Why you should buy a Toll Transponder in Florida, Colorado, California, etc.

If you are a frequent traveler like I am and renting cars everywhere you go, you are probably heading to places that have toll roads, and if your extended family lives in a state that has tolls galore, be sure to look into toll transponders and buy one.  California has a monthly fee – I used to travel there a lot and got one, but the $2.00 a month minimum charge is a turn off, if you are traveling infrequently.
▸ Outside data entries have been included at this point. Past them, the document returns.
Lemma signal_direction_follows_price_change_witness :
  (0 < Analysis.price_change (Analysis.mk 2 (-3) 0 1 2)
   /\ Signal.signal (Signal.mk "BEARISH" "SELL (Intraday)" "MODERATE") = "BULLISH"
   /\ Signal.action (Signal.mk "BEARISH" "SELL (Intraday)" "MODERATE")
      = "BUY (Delivery)")
  \/ (Analysis.price_change (Analysis.mk 2 (-3) 0 1 2) <= 0
      /\ Signal.signal (Signal.mk "BEARISH" "SELL (Intraday)" "MODERATE") = "BEARISH"
      /\ Signal.action (Signal.mk "BEARISH" "SELL (Intraday)" "MODERATE")
         = "SELL (Intraday)").
Proof.
  apply (signal_direction_follows_price_change
           Config.default (Analysis.mk 2 (-3) 0 1 2) 0
           (Signal.mk "BEARISH" "SELL (Intraday)" "MODERATE")).
  reflexivity.
Defined.

(** ** The breakout filter *)

Lemma fold_max_spec (rest : list Q) (m : Q) :
  let r := fold_left (fun m y => if Py.gt y m then y else m) rest m in
  m <= r /\ Forall (fun y => y <= r) rest /\ (r = m \/ In r rest).
Proof.
  revert m. induction rest as [| y rest IH]; intro m; cbn [fold_left].
  - split; [apply Qle_refl |]. split; [constructor | left; reflexivity].
  - destruct (Py.gt y m) eqn:E.
    + apply gt_true in E. destruct (IH y) as (Hy & Hall & Hin).
      split; [eapply Qle_trans; [apply Qlt_le_weak; exact E | exact Hy] |].
      split; [constructor; assumption |].
      right. destruct Hin as [-> | Hin]; [left; reflexivity | right; exact Hin].
    + apply gt_false in E. destruct (IH m) as (Hm & Hall & Hin).
      split; [exact Hm |].
      split; [constructor; [eapply Qle_trans; eassumption | exact Hall] |].
      destruct Hin as [-> | Hin]; [left; reflexivity | right; right; exact Hin].
Qed.

Lemma fold_min_spec (rest : list Q) (m : Q) :
  let r := fold_left (fun m y => if Py.lt y m then y else m) rest m in
  r <= m /\ Forall (fun y => r <= y) rest /\ (r = m \/ In r rest).
Proof.
  revert m. induction rest as [| y rest IH]; intro m; cbn [fold_left].
  - split; [apply Qle_refl |]. split; [constructor | left; reflexivity].
  - destruct (Py.lt y m) eqn:E.
    + apply lt_true in E. destruct (IH y) as (Hy & Hall & Hin).
      split; [eapply Qle_trans; [exact Hy | apply Qlt_le_weak; exact E] |].
      split; [constructor; assumption |].
      right. destruct Hin as [-> | Hin]; [left; reflexivity | right; exact Hin].
    + apply lt_false in E. destruct (IH m) as (Hm & Hall & Hin).
      split; [exact Hm |].
      split; [constructor; [eapply Qle_trans; eassumption | exact Hall] |].
      destruct Hin as [-> | Hin]; [left; reflexivity | right; right; exact Hin].
Qed.

(** On a non-empty list [maximum] is an element that bounds all. *)
Lemma maximum_spec (x : Q) (l : list Q) :
  In (AdvancedFilters.maximum (x :: l)) (x :: l)
  /\ Forall (fun y => y <= AdvancedFilters.maximum (x :: l)) (x :: l).
Proof.
  unfold AdvancedFilters.maximum.
  destruct (fold_max_spec l x) as (Hx & Hall & Hin). split.
  - destruct Hin as [-> | Hin]; [left; reflexivity | right; exact Hin].
  - constructor; assumption.
Qed.

Lemma minimum_spec (x : Q) (l : list Q) :
  In (AdvancedFilters.minimum (x :: l)) (x :: l)
  /\ Forall (fun y => AdvancedFilters.minimum (x :: l) <= y) (x :: l).
Proof.
  unfold AdvancedFilters.minimum.
  destruct (fold_min_spec l x) as (Hx & Hall & Hin). split.
  - destruct Hin as [-> | Hin]; [left; reflexivity | right; exact Hin].
  - constructor; assumption.
Qed.

Lemma tail_nonempty (A : Type) (n : nat) (l : list A) :
  (0 < n)%nat -> (n <= List.length l)%nat -> AdvancedFilters.tail n l <> [].
Proof.
  intros Hn Hl E. unfold AdvancedFilters.tail in E.
  apply (f_equal (@List.length A)) in E. rewrite length_skipn in E.
  cbn in E. lia.
Qed.

(** X3: the breakout flag is raised exactly when there are at least 20
    candles and the last price is more than 2 percent above every high, or
    more than 2 percent below every low, of the last 20 candles; with fewer
    candles, or no history, it is false whatever the price. *)
Theorem breakout_exactly_beyond_recent_range :
  forall (df : option DataFrame) (current_quote : Quote.t),
    AdvancedFilters.check_breakout df current_quote = true
    <-> exists rows,
        df = Some rows /\ (20 <= List.length rows)%nat
        /\ ((forall c, In c (AdvancedFilters.tail 20 rows) ->
                       Candle.high c * (102 # 100) < Quote.ltp current_quote)
            \/ (forall c, In c (AdvancedFilters.tail 20 rows) ->
                          Quote.ltp current_quote < Candle.low c * (98 # 100))).
Proof.
  intros df q. unfold AdvancedFilters.check_breakout.
  destruct df as [rows |].
  2: { split; [discriminate | intros (rows & H & _); discriminate]. }
  destruct (List.length rows <? 20)%nat eqn:El.
  { apply Nat.ltb_lt in El.
    split; [discriminate | intros (rows' & H & Hge & _)].
    injection H as <-. lia. }
  apply Nat.ltb_ge in El.
  pose proof (@tail_nonempty Candle.t 20 rows ltac:(lia) El) as Hne.
  destruct (AdvancedFilters.tail 20 rows) as [| c0 recent] eqn:Et;
    [contradiction |].
  destruct (maximum_spec (Candle.high c0) (map Candle.high recent))
    as (Hmax_in & Hmax_all).
  destruct (minimum_spec (Candle.low c0) (map Candle.low recent))
    as (Hmin_in & Hmin_all).
  change (Candle.high c0 :: map Candle.high recent)
    with (map Candle.high (c0 :: recent)) in *.
  change (Candle.low c0 :: map Candle.low recent)
    with (map Candle.low (c0 :: recent)) in *.
  rewrite Forall_forall in Hmax_all, Hmin_all.
  rewrite orb_true_iff, gt_true, lt_true.
  split.
  - intros [Hup | Hdown]; exists rows; (split; [reflexivity |]);
      (split; [exact El |]).
    + left. intros c Hc. rewrite Et in Hc.
      eapply Qle_lt_trans; [| exact Hup].
      apply Qmult_le_compat_r; [| discriminate].
      apply Hmax_all. apply in_map. exact Hc.
    + right. intros c Hc. rewrite Et in Hc.
      eapply Qlt_le_trans; [exact Hdown |].
      apply Qmult_le_compat_r; [| discriminate].
      apply Hmin_all. apply in_map. exact Hc.
  - intros (rows' & H & _ & Hcases). injection H as <-.
    rewrite Et in Hcases.
    destruct Hcases as [Hup | Hdown].
    + left. apply in_map_iff in Hmax_in. destruct Hmax_in as (c & <- & Hc).
      apply Hup. exact Hc.
    + right. apply in_map_iff in Hmin_in. destruct Hmin_in as (c & <- & Hc).
      apply Hdown. exact Hc.
Qed.

(** ** What a completed scan publishes *)

Section Published.
Variable cfg : Config.t.
Variable env : Env.t.

Import FyersNewsScreener.

Lemma determine_signal_some (a : Analysis.t) (news_count : Z) (sig : Signal.t) :
  determine_signal cfg (Some a) news_count = Some sig ->
  signal_preconditions cfg a
  /\ ((Signal.signal sig = "BULLISH" /\ Signal.action sig = "BUY (Delivery)"
       /\ 0 < Analysis.price_change a)
      \/ (Signal.signal sig = "BEARISH" /\ Signal.action sig = "SELL (Intraday)"
          /\ Analysis.price_change a <= 0)).
Proof.
  unfold determine_signal, signal_preconditions.
  destruct (Py.ge _ _ && _) eqn:E; [| discriminate].
  apply andb_true_iff in E. destruct E as [Ev E].
  apply andb_true_iff in E. destruct E as [Elo Ehi].
  apply ge_true in Ev. apply le_true in Elo. apply le_true in Ehi.
  destruct (Py.gt (Analysis.price_change a) 0) eqn:Ed; intro H;
    injection H as <-; cbn [Signal.signal Signal.action];
    (split; [repeat split; assumption |]).
  - left. apply gt_true in Ed. repeat split. exact Ed.
  - right. apply gt_false in Ed. repeat split. exact Ed.
Qed.

(** What the body of the loop appends for a symbol. *)
Lemma scan_symbol_found (symbol : string) (stock : Stock.t) :
  scan_symbol cfg env symbol = Py.Return (Some stock) ->
  Stock.symbol stock = symbol
  /\ Config.MIN_PRICE cfg <= Stock.ltp stock
  /\ Stock.ltp stock <= Config.MAX_PRICE cfg
  /\ Config.VOLUME_SURGE_THRESHOLD cfg <= Stock.volume_ratio stock
  /\ Config.PRICE_CHANGE_MIN cfg <= Qabs (Stock.price_change stock)
  /\ Qabs (Stock.price_change stock) <= Config.PRICE_CHANGE_MAX cfg
  /\ (0 <= Stock.news_count stock <= 5)%Z
  /\ (List.length (Stock.news stock) <= 3)%nat
  /\ ((Stock.signal stock = "BULLISH" /\ Stock.action stock = "BUY (Delivery)"
       /\ 0 < Stock.price_change stock)
      \/ (Stock.signal stock = "BEARISH" /\ Stock.action stock = "SELL (Intraday)"
          /\ Stock.price_change stock <= 0)).
Proof.
  unfold scan_symbol.
  destruct (get_historical_data env symbol) as [df |]; [| discriminate].
  destruct (get_current_quote env symbol) as [q |]; [| discriminate].
  destruct (Py.lt (Quote.ltp q) (Config.MIN_PRICE cfg)) eqn:Emin;
    [discriminate |].
  destruct (Py.gt (Quote.ltp q) (Config.MAX_PRICE cfg)) eqn:Emax;
    [discriminate |].
  cbn [orb].
  destruct (analyze_volume_and_price (Some df) q) as [e | [a |]];
    cbn [Py.bind]; try discriminate.
  destruct (determine_signal cfg (Some a)
              (Z.of_nat (List.length (fetch_news_for_stock env symbol))))
    as [sig |] eqn:Esig; [| discriminate].
  intro H. injection H as <-.
  destruct (determine_signal_some _ _ _ Esig) as ((Hv & Hlo & Hhi) & Hdir).
  apply lt_false in Emin. apply gt_false in Emax.
  cbn [Stock.symbol Stock.ltp Stock.volume_ratio Stock.price_change
       Stock.news_count Stock.news Stock.signal Stock.action].
  repeat (split; [assumption || reflexivity |]).
  split.
  - unfold fetch_news_for_stock.
    destruct (Env.newsapi env symbol) as [articles |]; cbn [List.length];
      [| lia].
    pose proof (firstn_le_length 5 articles). lia.
  - split; [| exact Hdir].
    exact (firstn_le_length 3 (fetch_news_for_stock env symbol)).
Qed.

(** The symbols of the results are the symbols that gave one, in the
    order of the visit. *)
Lemma discovered_symbols (symbols : list string) :
  map Stock.symbol (discovered cfg env symbols) = filter (found cfg env) symbols.
Proof.
  induction symbols as [| symbol rest IH]; [reflexivity |].
  unfold discovered in *. cbn [flat_map filter]. rewrite map_app, IH.
  unfold found.
  destruct (scan_symbol cfg env symbol) as [e | [stock |]] eqn:E;
    [reflexivity | | reflexivity].
  destruct (scan_symbol_found symbol stock E) as [Hsym _].
  cbn [map app]. rewrite Hsym. reflexivity.
Qed.

Lemma discovered_pass (symbols : list string) :
  Forall (fun stock =>
            In (Stock.symbol stock) symbols
            /\ exists symbol,
                scan_symbol cfg env symbol = Py.Return (Some stock))
         (discovered cfg env symbols).
Proof.
  induction symbols as [| symbol rest IH]; [constructor |].
  unfold discovered in *. cbn [flat_map]. apply Forall_app. split.
  - destruct (scan_symbol cfg env symbol) as [e | [stock |]] eqn:E;
      constructor; [| constructor].
    destruct (scan_symbol_found symbol stock E) as [Hsym _].
    split; [left; symmetry; exact Hsym | exists symbol; exact E].
  - apply (Forall_impl _ (P := fun stock =>
             In (Stock.symbol stock) rest
             /\ exists symbol,
                 scan_symbol cfg env symbol = Py.Return (Some stock)));
      [| exact IH].
    intros stock [Hin Hex]. split; [right; exact Hin | exact Hex].
Qed.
Regarding transponders, I can speak for Colorado, California, and Florida.   If you go more than once a year to a place that has toll roads, and there are no fees (Colorado and Florida have no minimums or fees), it’s wise to get a transponder or look into the rules for the toll roads where you go.  Here is what I discovered:

For the past few years we travel to and from central Florida a lot and each time e went, the rental care companies got super rich off of us-  even if we used the toll roads for 2 out of our 5 day rental, we got charged $3.95 per day no matter what IF we used even one toll road – this is maxed at like $20.00 generally but that adds up.  Plus you pay all your tolls too!  So, at $20 per trip (convenience charge), it is better to just buy your own transponder at Walgreens, Turnpike Service Centers, or Publix stores.  You reload them, add your rental vehicles as you rent them, and you can also share the transponder among family members and friends.  So, it can go in any vehicle in the state.  In Florida and Colorado, there are no monthly minimums or service charges, making the transponder a must have!   And, in Colorado, your toll rates are discounted if you have the E-470 pass, so it is certainly worth having, just get the one that you can move from vehicle to vehicle, unless you live there, of course.

Happy traveling!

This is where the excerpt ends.